President Trump kicked off 2018’s climate misinformation cycle in a Jan. 28 interview with British broadcaster Piers Morgan. He hawked a series of falsehoods throughout the interview—including that climate change could “go back” and that scientists have a “political agenda”—but the most egregious was his statement about polar ice.

When asked by Morgan if he believed in climate change, Trump wavered at first, according to video from the Natural Resources Defense Council. “There is a cooling and there is a heating,” he replied tentatively. But seconds later, he used polar ice to insist that climate change can’t be as bad as scientists say.

“The ice caps were going to melt,” he told Morgan. “They were going to be gone by now, but now they’re setting records, OK, they’re at a record level.”

Why it’s wrong:

Trump’s statement is “false in every possible way of interpreting or parsing it,” according to Michael Mann, the director of Penn State’s Earth System Science Center.
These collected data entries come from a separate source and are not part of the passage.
(** The start of every utterance is the start of one of the given spans
    and its end is the end of one of them: merging never invents a time. *)
Theorem merge_segments_endpoints (l : list Segment) :
  Forall (endpoints_from l) (merge_segments l).
Proof.
  unfold merge_segments.
  destruct (fold_merge_step_endpoints l (sorted_by_start l) [] None) as [Hm Hc].
  - intros x Hx. eapply Permutation_in; [|exact Hx].
    apply Permutation_sym, sorted_by_start_perm.
  - constructor.
  - discriminate.
  - destruct (fold_left merge_step (sorted_by_start l) ([], None))
      as [merged [c|]]; simpl in *; auto.
    destruct (long_enough c); auto.
    apply Forall_app. split; auto.
Qed.

Lemma last_cons_indep {A : Type} (l : list A) :
  forall x d d', last (x :: l) d = last (x :: l) d'.
Proof.
  induction l as [|y l IH]; intros x d d'; [reflexivity|].
  change (last (y :: l) d = last (y :: l) d'). apply IH.
Qed.

Lemma fold_merge_step_chain (l : list Segment) :
  forall merged cur,
    Sorted gap_small (cur :: l) ->
    fold_left merge_step l (merged, Some cur) =
    (merged, Some (chain_utterance cur l)).
Proof.
  induction l as [|s l IH]; intros merged cur Hs.
  - simpl. now destruct cur.
  - inversion Hs as [|? ? Hs' Hhd]; subst.
    inversion Hhd as [|? ? Hcs]; subst. unfold gap_small in Hcs.
    cbn [fold_left merge_step].
    apply Z.ltb_lt in Hcs. rewrite Hcs.
    rewrite IH.
    + unfold chain_utterance, joined_text. cbn [seg_start seg_text fold_left].
      f_equal. f_equal. f_equal.
      destruct l as [|s' l]; [reflexivity|].
      cbn [last]. f_equal. apply last_cons_indep.
    + inversion Hs' as [|? ? Hs'' Hhd']; subst.
      constructor; auto.
      destruct l as [|s' l]; constructor.
      inversion Hhd' as [|? ? Hss']; subst.
      unfold gap_small in *. exact Hss'.
Qed.

(** A chain of spans, each starting less than the merge threshold after the
    span before it ends, is merged into one utterance that runs from the
    start of the first span to the end of the last one (whether or not an
    earlier span ends later), with the texts joined by spaces; it is kept if
    that duration exceeds the minimum and dropped otherwise. *)
Theorem merge_segments_chain (c : Segment) (l : list Segment) :
  StronglySorted start_le (c :: l) ->
  Sorted gap_small (c :: l) ->
  merge_segments (c :: l) =
  if long_enough (chain_utterance c l) then [chain_utterance c l] else [].
Proof.
  intros Hsorted Hchain. unfold merge_segments.
  rewrite (sorted_by_start_fixed _ Hsorted).
  cbn [fold_left merge_step].
  now rewrite (fold_merge_step_chain l [] c Hchain).
Qed.

Lemma start_le_lt_strongly (l : list Segment) :
  StronglySorted start_le l -> NoDup (map seg_start l) ->
  StronglySorted start_lt l.
Proof.
  induction 1 as [|x l Hs IH Hall]; intros Hnd; [constructor|].
  inversion Hnd as [|? ? Hx Hnd']; subst.
  constructor; auto.
  rewrite Forall_forall in *. intros y Hy.
  specialize (Hall y Hy). unfold start_le, start_lt in *.
  assert (seg_start x <> seg_start y).
  { intros Heq. apply Hx. rewrite Heq. now apply in_map. }
  lia.
Qed.

Lemma strictly_sorted_perm_eq (a : list Segment) :
  forall b,
    Permutation a b -> StronglySorted start_lt a -> StronglySorted start_lt b ->
    a = b.
Proof.
  induction a as [|x a IH]; intros b Hp Ha Hb.
  - apply Permutation_nil in Hp. now subst.
  - destruct b as [|y b].
    + apply Permutation_sym, Permutation_nil in Hp. discriminate.
    + inversion Ha as [|? ? Ha' Hxa]; subst.
      inversion Hb as [|? ? Hb' Hyb]; subst.
      assert (Hxy : x = y).
      { assert (Hx : In x (y :: b))
          by (eapply Permutation_in; [exact Hp | now left]).
        assert (Hy : In y (x :: a))
          by (eapply Permutation_in; [apply Permutation_sym; exact Hp | now left]).
        destruct Hx as [Hx|Hx]; [now subst|].
        destruct Hy as [Hy|Hy]; [now subst|].
        rewrite Forall_forall in Hxa, Hyb.
        specialize (Hxa y Hy). specialize (Hyb x Hx).
        unfold start_lt in *. lia. }
      subst y. f_equal. apply IH; auto.
      eapply Permutation_cons_inv. exact Hp.
Qed.
(** X22: [test_chunk_interval].  Without [overfit_to_scene]: outside the
    test stage the interval is not applied; in the test stage a positive
    interval [k] keeps the chunks at the positions 0, k, 2k, .. (the share
    that worker 0 of [k] workers would get), ceil(n / k) of [n] chunks in
    their order, an interval of 1 keeps them all, a negative interval
    does the same on the reversed list, and an interval of 0 makes
    [__init__] raise. *)
Theorem init_test_interval (c : DatasetRE10kCfgInit) :
  overfit_to_scene (iter_cfg c) = None ->
  let init_ := init joinpath iterdir read_index sorted c in
  let collected := collect_chunks joinpath iterdir sorted c in
  let k := test_chunk_interval c in
  (forall st, st <> test ->
     exists self, init_ st = Some self /\ chunks self = collected st) /\
  (k = 0%Z -> init_ test = None) /\
  ((0 < k)%Z ->
   exists self, init_ test = Some self /\
     chunks self = worker_chunks (Z.to_nat k) 0 (collected test) /\
     length (chunks self) =
       ((length (collected test) + (Z.to_nat k - 1)) / Z.to_nat k)%nat /\
     subseq (chunks self) (collected test) /\
     (k = 1%Z -> chunks self = collected test)) /\
  ((k < 0)%Z ->
   exists self, init_ test = Some self /\
     chunks self = worker_chunks (Z.to_nat (- k)) 0 (rev (collected test))).
Proof.
  intros Ho init_ collected k.
  split; [| split; [| split]].
  - intros st Hst. unfold init_, init. rewrite Ho.
    destruct st; [eexists; split; reflexivity .. | congruence].
  - intros Hk. unfold init_, init, slice_step. rewrite Ho. fold k. rewrite Hk. reflexivity.
  - intros Hk. unfold init_, init, slice_step. rewrite Ho. fold k.
    replace (k =? 0)%Z with false by (symmetry; apply Z.eqb_neq; lia).
    replace (0 <? k)%Z with true by (symmetry; apply Z.ltb_lt; lia).
    eexists. split; [reflexivity |]. simpl chunks. fold (collected test).
    split; [reflexivity |].
    split; [apply take_every_length; lia |].
    split; [apply take_every_subseq |].
    intros H1. rewrite H1. apply take_every_one.
  - intros Hk. unfold init_, init, slice_step. rewrite Ho. fold k.
    replace (k =? 0)%Z with false by (symmetry; apply Z.eqb_neq; lia).
    replace (0 <? k)%Z with false by (symmetry; apply Z.ltb_ge; lia).
    eexists. split; reflexivity.
Qed.
(** C10.  The rule map is not reloaded from empty: on one instance a rule
    outlives its removal from the file.  After a run with the rule
    [chfoo=chbar], a run with an empty rule file (or with no file) still has
    the rule and still publishes the entry [chfoo] as [tv|chbar], where a new
    instance has no rule and publishes [tv|chfoo]. *)
Theorem remap_rules_outlive_the_file :
  let run1 := loadAndTransform Samples.remapFoo [Samples.docFoo] constructor in
  let run2 := loadAndTransform (FileContent EmptyString) [Samples.docFoo] (fst run1) in
  let fresh := loadAndTransform (FileContent EmptyString) [Samples.docFoo] constructor in
  remappingRules (fst run2) !! "chfoo" = Some "chbar"
  /\ id <$> catalog run2 = ["tv|chbar"]
  /\ remappingRules (fst fresh) !! "chfoo" = None
  /\ id <$> catalog fresh = ["tv|chfoo"]
  /\ remappingRules (fst (loadAndTransform ENOENT [] (fst run1))) !! "chfoo" = Some "chbar".
Proof. by vm_compute. Qed.

(** ** Attributes of a metadata line *)

(** C4.  A quoted value is bound to its attribute name, with the prefix
    stripped, only up to its first equals sign: the matched text is split at
    every equals sign and the second piece is taken.  The logo URL of
    [docLogo] loses its query value.  A token that is not a quoted pair gives
    no attribute and the pairs after it are still read. *)
Theorem attribute_value_cut_at_equals :
  parse_tvg (dq "-1 tvg-id='a' tvg-logo='http://l/a.png?s=1' group-title='News',A") !! "logo"
  = Some "http://l/a.png?s"
  /\ logo <$> catalog (loadAndTransform ENOENT [Samples.docLogo] constructor)
     = [Some "http://l/a.png?s"]
  /\ parse_tvg (dq "-1 tvg-id='a' tvg-name='N',A") !! "id" = Some "a"
  /\ parse_tvg (dq "-1 tvg-id=a tvg-name='N',A") !! "id" = None
  /\ parse_tvg (dq "-1 tvg-id=a tvg-name='N',A") !! "name" = Some "N".
Proof. by vm_compute. Qed.

(** ** The guide URLs of three documents *)

Example guideUrl_union_example :
  guideUrl_of Samples.docA = Some "http://x/epg1"
  /\ guideUrl_of Samples.docB = Some "http://x/epg1"
  /\ guideUrl_of Samples.docC = Some "http://x/epg2"
  /\ s_epgUrl (snd (loadAndTransform ENOENT [Samples.docA; Samples.docB; Samples.docC] constructor))
     = Some "http://x/epg1,http://x/epg2"
  /\ s_epgUrl (snd (loadAndTransform ENOENT [Samples.docFoo] constructor)) = None.
Proof. by vm_compute. Qed.


(** * Further properties of the transformer *)

(** ** The snapshot as a function of the rules and the documents *)

Section SnapshotValues.

Lemma genres_of_snoc objs o :
  genres_of (objs ++ [o]) = fold_left (fun s g => set_add g s) (genre o) (genres_of objs).
Proof.
  unfold genres_of. rewrite fmap_app, concat_app, fold_left_app. simpl.
  by rewrite app_nil_r.
Qed.

Lemma genres_of_alter s i objs :
  genres_of (alter (push_url s) i objs) = genres_of objs.
Proof.
  unfold genres_of. by rewrite (list_fmap_alter genre _ (fun x => x)), list_alter_id
    by (done || by apply Forall_true).
Qed.

(** One completed entry: the genre set follows the objects. *)
Lemma emit_channel_genres_of h0 rules objs t e :
  Rep h0 rules objs t -> genres t = genres_of objs ->
  genres (emit_channel e t) = genres_of (merge_entry rules objs e).
Proof.
  intros (Hh & Hc & Hr) Hg.
  unfold emit_channel, transformChannelToStremio, merge_entry. cbv zeta.
  rewrite Hh, Hc, Hr, find_channels.
  destruct (list_find _ objs) as [[i o]|]; simpl.
  - by rewrite genres_of_alter.
  - by rewrite genres_of_snoc, Hg.
Qed.

Lemma emit_channels_genres_of h0 rules es : forall objs t,
  Rep h0 rules objs t -> genres t = genres_of objs ->
  genres (fold_left (fun a e => emit_channel e a) es t)
  = genres_of (fold_left (merge_entry rules) es objs).
Proof.
  induction es as [|e es IH]; intros objs t HR Hg; [done|].
  simpl. apply IH; [by apply emit_channel_rep|by apply (emit_channel_genres_of h0)].
Qed.

Lemma parseM3U_genres_of content t :
  r_genres (snd (parseM3U content t))
  = genres_of (merged (remappingRules t) (entries_of content)).
Proof.
  unfold parseM3U. cbv zeta. cbn [snd r_genres].
  rewrite parse_lines_entries.
  apply (emit_channels_genres_of (heap t)); [|done].
  repeat split; simpl. by rewrite app_nil_r.
Qed.

Lemma parseM3U_rules content t :
  remappingRules (fst (parseM3U content t)) = remappingRules t.
Proof. by destruct (parseM3U_rep content t) as [(_ & _ & ?) _]. Qed.

Lemma load_playlists_all_genres rules playlists : forall t agg,
  remappingRules t = rules ->
  allGenres (snd (fold_left load_playlist playlists (t, agg)))
  = fold_left
      (fun all content =>
         fold_left (fun s g => set_add g s) (genres_of (merged rules (entries_of content))) all)
      playlists (allGenres agg).
Proof.
  induction playlists as [|d ds IH]; intros t agg Hr; [done|].
  cbn [fold_left]. rewrite load_playlist_eq. cbv zeta.
  rewrite IH by (by rewrite parseM3U_rules).
  cbn [allGenres]. by rewrite parseM3U_genres_of, Hr.
Qed.

Lemma loadAndTransform_genres remapFile playlists t :
  s_genres (snd (loadAndTransform remapFile playlists t))
  = all_genres (remappingRules (fst (loadRemappingRules remapFile t))) playlists.
Proof.
  unfold loadAndTransform, all_genres.
  destruct (loadRemappingRules remapFile t) as [t1 log]. cbn [fst].
  pose proof (load_playlists_all_genres (remappingRules t1) playlists t1
                {| allChannels := []; allGenres := []; allEpgUrls := [] |} eq_refl) as H.
  destruct (fold_left load_playlist playlists _) as [t2 agg]. exact H.
Qed.

Lemma loadAndTransform_epgUrl remapFile (playlists : list string) t :
  s_epgUrl (snd (loadAndTransform remapFile playlists t))
  = guide_union (omap guideUrl_of playlists).
Proof.
  unfold loadAndTransform.
  destruct (loadRemappingRules remapFile t) as [t1 log].
  destruct (fold_left load_playlist playlists _) as [t2 agg] eqn:E.
  simpl.
  assert (allEpgUrls agg = first_occurrences (omap guideUrl_of playlists)) as ->.
  { change agg with (snd (t2, agg)). rewrite <- E, load_playlist_fold.
    rewrite first_occurrences_fold. simpl. apply filter_not_in_nil. }
  unfold guide_union. by destruct (first_occurrences _).
Qed.

Lemma snapshot_values_eq remapFile playlists t :
  snapshot_values (loadAndTransform remapFile playlists t)
  = (all_genres (remappingRules (fst (loadRemappingRules remapFile t))) playlists,
     union_first (remappingRules (fst (loadRemappingRules remapFile t))) playlists,
     guide_union (omap guideUrl_of playlists)).
Proof.
  unfold snapshot_values.
  by rewrite loadAndTransform_genres, catalog_union_first, loadAndTransform_epgUrl.
Qed.

End SnapshotValues.

(** X1. What a run returns depends on the instance only through the rules in
    force after the rule file is read: two instances with the same rules
    then, whatever channels, genres and heap they hold from before, return
    the same genres, channels and guide URL for the same documents. *)
Theorem snapshot_independent_of_earlier_state remapFile playlists t t' :
  remappingRules (fst (loadRemappingRules remapFile t))
  = remappingRules (fst (loadRemappingRules remapFile t')) ->
  snapshot_values (loadAndTransform remapFile playlists t)
  = snapshot_values (loadAndTransform remapFile playlists t').
Proof. intros H. by rewrite !snapshot_values_eq, H. Qed.

(** ** The rule store *)

Section RuleStore.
Generally, Mann explained via email, the term “ice caps” is used to refer to sea ice—in other words, the frozen water that floats on the ocean’s surface.

That sea ice “is decreasing at a rate that is well beyond what models predicted,” Mann said. Data from NASA and the National Snow and Ice Data Center supports this assertion: on February 13, 2017, combined Arctic and Antarctic sea ice levels hit their lowest point since satellites began gathering data in 1979. So technically, Trump is correct—the ice is setting record levels—but it’s a record low.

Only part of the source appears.